[Task brief] Scan the material below for the string "toLowerCase", and copy every line where it shows up.

Provided data: Begin

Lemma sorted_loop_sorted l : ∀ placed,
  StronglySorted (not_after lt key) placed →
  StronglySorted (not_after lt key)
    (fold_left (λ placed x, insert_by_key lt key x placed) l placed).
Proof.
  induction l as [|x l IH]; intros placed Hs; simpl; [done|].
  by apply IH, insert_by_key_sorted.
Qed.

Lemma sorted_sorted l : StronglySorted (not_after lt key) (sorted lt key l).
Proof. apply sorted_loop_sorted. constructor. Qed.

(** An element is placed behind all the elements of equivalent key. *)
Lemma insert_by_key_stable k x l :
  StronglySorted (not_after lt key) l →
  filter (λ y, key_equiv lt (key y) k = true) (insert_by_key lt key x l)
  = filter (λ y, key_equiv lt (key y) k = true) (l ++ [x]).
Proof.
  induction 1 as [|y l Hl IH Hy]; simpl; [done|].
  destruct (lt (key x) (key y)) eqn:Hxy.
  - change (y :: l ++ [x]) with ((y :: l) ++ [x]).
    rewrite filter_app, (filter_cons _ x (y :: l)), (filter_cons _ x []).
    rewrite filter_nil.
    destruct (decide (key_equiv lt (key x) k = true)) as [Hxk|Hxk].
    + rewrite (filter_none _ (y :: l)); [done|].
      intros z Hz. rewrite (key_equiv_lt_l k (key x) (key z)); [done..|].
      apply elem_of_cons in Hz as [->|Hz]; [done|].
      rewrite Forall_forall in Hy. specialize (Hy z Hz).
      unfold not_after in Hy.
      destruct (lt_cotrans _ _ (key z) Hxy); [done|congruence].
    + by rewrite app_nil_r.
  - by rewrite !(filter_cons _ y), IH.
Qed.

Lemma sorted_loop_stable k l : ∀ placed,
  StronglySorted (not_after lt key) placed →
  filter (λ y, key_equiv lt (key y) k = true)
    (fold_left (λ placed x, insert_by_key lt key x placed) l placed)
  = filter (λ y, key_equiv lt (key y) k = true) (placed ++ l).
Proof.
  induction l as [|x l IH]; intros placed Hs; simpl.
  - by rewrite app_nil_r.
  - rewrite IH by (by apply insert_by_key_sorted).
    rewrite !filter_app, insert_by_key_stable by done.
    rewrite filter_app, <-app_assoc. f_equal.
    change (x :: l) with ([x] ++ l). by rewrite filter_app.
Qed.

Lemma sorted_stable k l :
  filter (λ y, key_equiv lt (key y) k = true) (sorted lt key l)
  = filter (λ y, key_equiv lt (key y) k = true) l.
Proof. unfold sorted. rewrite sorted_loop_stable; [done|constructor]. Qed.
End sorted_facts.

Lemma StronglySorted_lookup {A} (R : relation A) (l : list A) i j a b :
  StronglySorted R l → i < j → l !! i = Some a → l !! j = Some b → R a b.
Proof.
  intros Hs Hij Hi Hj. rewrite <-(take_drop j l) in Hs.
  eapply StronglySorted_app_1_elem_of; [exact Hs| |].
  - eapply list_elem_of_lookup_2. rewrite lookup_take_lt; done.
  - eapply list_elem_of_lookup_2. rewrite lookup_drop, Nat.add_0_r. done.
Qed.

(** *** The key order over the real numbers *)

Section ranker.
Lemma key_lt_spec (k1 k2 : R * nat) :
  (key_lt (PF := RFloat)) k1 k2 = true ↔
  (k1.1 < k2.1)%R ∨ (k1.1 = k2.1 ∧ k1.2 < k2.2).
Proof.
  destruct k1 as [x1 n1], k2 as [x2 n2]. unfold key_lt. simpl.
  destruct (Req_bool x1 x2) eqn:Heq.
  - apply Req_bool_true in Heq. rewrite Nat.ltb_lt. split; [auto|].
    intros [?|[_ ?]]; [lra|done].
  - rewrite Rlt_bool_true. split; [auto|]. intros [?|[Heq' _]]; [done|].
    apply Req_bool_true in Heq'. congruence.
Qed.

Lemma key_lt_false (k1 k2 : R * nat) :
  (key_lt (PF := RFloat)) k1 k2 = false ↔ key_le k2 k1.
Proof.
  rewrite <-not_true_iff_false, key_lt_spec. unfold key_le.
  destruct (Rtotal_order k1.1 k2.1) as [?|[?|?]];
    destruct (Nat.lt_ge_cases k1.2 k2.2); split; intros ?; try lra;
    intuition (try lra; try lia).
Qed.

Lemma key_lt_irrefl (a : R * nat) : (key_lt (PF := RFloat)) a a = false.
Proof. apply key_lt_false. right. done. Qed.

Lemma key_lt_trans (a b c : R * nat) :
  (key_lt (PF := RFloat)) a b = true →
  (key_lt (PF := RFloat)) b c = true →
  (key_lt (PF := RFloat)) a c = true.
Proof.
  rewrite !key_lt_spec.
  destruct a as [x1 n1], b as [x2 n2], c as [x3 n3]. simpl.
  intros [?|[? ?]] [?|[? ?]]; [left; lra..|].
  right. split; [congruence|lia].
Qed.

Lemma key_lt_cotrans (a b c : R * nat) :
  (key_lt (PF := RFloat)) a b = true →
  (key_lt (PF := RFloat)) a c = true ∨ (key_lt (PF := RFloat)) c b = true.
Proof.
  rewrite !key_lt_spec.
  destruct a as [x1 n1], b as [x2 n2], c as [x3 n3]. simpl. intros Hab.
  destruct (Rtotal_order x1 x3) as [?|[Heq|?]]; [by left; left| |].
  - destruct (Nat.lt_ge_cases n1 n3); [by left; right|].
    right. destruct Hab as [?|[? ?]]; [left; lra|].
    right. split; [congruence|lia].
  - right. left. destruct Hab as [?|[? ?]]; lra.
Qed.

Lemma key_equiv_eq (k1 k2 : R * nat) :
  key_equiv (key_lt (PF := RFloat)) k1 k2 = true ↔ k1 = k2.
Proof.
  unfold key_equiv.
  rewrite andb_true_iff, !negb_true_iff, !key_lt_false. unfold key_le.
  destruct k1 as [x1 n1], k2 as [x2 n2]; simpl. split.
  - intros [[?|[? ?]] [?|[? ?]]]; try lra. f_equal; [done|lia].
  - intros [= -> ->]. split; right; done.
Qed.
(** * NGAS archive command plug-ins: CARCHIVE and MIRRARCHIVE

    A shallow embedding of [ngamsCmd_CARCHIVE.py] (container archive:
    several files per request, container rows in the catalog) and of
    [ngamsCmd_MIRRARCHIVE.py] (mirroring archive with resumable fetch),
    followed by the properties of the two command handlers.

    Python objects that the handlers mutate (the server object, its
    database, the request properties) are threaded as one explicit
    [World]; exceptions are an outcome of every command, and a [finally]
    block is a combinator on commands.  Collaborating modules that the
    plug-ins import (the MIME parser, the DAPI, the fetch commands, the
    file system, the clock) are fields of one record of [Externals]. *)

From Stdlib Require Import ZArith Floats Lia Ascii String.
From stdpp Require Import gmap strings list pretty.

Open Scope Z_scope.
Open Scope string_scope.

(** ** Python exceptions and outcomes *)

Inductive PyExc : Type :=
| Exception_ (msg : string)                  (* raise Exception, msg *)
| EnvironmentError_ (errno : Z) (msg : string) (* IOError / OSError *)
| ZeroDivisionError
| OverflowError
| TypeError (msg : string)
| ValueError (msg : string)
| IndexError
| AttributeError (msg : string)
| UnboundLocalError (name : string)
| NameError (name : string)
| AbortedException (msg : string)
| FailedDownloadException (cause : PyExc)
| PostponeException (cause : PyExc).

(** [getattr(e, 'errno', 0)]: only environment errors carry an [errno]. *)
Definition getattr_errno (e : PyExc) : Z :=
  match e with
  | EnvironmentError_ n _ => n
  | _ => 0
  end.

Provided data: End
Provided data: Begin

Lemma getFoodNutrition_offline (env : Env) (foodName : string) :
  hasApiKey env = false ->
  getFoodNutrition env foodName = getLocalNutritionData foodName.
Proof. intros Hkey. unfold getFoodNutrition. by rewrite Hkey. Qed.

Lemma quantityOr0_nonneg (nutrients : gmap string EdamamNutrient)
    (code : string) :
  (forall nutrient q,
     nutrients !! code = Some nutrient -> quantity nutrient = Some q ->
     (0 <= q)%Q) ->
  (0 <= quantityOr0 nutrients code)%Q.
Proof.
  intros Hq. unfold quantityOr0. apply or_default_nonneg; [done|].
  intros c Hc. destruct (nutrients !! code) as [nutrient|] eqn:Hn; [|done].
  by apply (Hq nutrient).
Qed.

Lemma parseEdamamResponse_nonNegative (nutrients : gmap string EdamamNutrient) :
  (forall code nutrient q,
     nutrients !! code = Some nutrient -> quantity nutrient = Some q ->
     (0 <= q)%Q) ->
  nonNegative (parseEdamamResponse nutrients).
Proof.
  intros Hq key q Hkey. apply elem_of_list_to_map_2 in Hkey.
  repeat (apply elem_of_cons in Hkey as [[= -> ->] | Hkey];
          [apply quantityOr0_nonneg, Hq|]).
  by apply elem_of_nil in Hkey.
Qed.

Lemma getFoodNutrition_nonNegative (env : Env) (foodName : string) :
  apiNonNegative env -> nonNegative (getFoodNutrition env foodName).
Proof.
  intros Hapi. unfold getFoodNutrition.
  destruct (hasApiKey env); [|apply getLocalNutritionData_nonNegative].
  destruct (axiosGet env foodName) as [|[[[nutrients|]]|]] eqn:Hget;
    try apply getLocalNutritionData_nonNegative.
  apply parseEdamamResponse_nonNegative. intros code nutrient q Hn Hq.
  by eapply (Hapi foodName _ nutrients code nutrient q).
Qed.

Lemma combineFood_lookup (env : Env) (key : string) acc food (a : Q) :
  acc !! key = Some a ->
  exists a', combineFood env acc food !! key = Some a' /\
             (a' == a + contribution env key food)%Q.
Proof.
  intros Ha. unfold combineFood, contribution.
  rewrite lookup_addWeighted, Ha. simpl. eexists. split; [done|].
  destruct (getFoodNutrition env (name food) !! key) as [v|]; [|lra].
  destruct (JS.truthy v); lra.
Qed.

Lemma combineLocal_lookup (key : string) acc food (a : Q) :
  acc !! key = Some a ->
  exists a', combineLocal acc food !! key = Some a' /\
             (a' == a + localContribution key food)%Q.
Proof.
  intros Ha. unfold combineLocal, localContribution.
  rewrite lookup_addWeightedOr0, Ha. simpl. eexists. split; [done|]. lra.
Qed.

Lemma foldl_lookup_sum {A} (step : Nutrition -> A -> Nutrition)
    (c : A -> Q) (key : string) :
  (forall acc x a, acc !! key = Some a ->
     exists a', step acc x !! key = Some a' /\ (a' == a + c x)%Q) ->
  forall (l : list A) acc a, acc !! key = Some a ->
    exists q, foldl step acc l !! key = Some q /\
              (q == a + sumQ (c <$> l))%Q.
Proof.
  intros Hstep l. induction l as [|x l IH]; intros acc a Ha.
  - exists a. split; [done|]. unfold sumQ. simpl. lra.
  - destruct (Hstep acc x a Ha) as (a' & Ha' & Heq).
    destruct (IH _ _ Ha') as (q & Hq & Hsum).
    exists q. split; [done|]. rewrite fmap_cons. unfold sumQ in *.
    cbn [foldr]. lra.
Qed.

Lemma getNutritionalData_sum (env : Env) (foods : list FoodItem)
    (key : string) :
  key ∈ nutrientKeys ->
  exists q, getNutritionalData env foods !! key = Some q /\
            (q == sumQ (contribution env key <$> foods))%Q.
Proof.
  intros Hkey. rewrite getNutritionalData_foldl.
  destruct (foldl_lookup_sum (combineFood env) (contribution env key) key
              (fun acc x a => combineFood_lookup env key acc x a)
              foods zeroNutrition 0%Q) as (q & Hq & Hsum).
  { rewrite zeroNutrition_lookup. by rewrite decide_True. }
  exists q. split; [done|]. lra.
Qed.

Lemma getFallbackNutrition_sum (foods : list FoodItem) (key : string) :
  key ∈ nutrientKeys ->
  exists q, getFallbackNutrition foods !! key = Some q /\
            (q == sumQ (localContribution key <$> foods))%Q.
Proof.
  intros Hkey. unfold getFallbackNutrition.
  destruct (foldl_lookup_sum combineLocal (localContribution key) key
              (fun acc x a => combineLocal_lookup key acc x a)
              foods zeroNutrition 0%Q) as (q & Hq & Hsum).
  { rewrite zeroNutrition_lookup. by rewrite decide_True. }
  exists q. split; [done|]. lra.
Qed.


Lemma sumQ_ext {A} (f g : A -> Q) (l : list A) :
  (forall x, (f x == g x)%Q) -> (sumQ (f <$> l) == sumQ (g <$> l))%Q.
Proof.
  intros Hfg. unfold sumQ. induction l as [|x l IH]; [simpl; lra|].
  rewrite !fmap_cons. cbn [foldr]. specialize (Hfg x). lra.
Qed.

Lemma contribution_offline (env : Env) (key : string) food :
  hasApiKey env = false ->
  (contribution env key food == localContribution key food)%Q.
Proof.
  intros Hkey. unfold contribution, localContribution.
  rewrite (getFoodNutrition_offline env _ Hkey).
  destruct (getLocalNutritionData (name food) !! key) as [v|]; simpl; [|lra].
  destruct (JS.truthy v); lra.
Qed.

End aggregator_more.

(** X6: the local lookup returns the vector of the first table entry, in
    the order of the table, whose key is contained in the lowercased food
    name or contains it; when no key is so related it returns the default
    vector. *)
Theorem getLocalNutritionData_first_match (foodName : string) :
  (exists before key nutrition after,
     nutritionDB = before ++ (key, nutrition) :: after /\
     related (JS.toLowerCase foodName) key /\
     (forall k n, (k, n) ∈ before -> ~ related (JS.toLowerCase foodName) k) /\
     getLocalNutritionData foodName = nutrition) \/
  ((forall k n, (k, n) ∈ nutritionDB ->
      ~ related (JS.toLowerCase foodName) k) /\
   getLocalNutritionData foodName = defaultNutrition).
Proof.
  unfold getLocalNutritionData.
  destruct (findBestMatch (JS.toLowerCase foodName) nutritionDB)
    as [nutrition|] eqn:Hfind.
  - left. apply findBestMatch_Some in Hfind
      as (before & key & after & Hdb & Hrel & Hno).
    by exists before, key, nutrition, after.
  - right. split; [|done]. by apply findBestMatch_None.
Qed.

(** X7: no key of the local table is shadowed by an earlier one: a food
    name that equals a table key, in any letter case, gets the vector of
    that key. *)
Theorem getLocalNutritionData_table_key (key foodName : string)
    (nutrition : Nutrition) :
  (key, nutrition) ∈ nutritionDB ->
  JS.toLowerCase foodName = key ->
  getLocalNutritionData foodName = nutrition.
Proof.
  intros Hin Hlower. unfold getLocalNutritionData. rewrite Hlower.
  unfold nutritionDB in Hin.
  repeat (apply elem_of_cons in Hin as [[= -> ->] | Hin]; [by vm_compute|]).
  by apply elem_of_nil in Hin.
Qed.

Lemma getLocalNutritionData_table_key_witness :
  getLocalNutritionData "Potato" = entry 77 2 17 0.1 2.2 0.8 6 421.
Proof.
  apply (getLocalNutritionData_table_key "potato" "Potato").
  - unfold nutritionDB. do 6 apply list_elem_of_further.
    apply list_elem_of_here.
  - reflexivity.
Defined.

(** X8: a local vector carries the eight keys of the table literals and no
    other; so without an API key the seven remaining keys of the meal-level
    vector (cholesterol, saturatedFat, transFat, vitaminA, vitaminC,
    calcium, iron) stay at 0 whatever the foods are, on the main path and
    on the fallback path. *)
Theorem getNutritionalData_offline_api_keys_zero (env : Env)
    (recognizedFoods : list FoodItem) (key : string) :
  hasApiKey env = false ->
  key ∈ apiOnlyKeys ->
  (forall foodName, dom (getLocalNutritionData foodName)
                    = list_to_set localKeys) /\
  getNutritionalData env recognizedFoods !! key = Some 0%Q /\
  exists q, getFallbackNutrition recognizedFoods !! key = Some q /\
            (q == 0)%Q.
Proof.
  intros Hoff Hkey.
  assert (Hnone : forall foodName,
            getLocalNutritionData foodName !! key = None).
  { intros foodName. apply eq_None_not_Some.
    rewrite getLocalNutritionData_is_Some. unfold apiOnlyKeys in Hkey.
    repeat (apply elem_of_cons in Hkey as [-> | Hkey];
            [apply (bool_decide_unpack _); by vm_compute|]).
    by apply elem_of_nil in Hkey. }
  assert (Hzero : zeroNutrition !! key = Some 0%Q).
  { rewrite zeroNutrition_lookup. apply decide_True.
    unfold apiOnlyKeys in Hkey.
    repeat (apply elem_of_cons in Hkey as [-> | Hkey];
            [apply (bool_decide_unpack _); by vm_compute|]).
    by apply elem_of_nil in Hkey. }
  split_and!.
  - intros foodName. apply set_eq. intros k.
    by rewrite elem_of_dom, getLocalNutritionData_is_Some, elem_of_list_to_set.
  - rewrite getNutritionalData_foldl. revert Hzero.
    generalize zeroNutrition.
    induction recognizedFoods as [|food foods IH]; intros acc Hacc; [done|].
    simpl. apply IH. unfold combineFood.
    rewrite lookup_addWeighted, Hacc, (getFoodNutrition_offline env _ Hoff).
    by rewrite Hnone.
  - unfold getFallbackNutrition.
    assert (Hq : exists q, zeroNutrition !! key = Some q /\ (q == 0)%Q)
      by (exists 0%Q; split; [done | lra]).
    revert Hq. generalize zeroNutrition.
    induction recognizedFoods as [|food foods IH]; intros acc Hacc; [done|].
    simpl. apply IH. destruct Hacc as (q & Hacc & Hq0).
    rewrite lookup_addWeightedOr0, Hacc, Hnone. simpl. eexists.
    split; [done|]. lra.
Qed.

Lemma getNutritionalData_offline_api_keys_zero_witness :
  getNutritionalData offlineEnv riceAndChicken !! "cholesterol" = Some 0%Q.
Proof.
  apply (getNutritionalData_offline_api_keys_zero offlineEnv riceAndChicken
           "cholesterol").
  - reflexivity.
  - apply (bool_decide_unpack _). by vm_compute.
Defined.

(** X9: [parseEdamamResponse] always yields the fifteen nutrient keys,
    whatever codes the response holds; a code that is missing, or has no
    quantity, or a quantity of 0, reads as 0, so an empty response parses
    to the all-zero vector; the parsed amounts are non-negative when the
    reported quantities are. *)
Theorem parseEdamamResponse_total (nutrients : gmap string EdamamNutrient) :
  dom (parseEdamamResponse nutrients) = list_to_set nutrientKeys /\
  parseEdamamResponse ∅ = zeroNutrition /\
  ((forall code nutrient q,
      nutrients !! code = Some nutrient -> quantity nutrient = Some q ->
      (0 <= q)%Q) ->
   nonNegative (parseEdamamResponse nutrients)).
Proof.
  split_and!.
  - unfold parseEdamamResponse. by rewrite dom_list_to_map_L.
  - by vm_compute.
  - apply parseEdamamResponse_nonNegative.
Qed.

Provided data: End

[Answer to the exercise]
     related (JS.toLowerCase foodName) key /\
     (forall k n, (k, n) ∈ before -> ~ related (JS.toLowerCase foodName) k) /\
      ~ related (JS.toLowerCase foodName) k) /\
  destruct (findBestMatch (JS.toLowerCase foodName) nutritionDB)
  JS.toLowerCase foodName = key ->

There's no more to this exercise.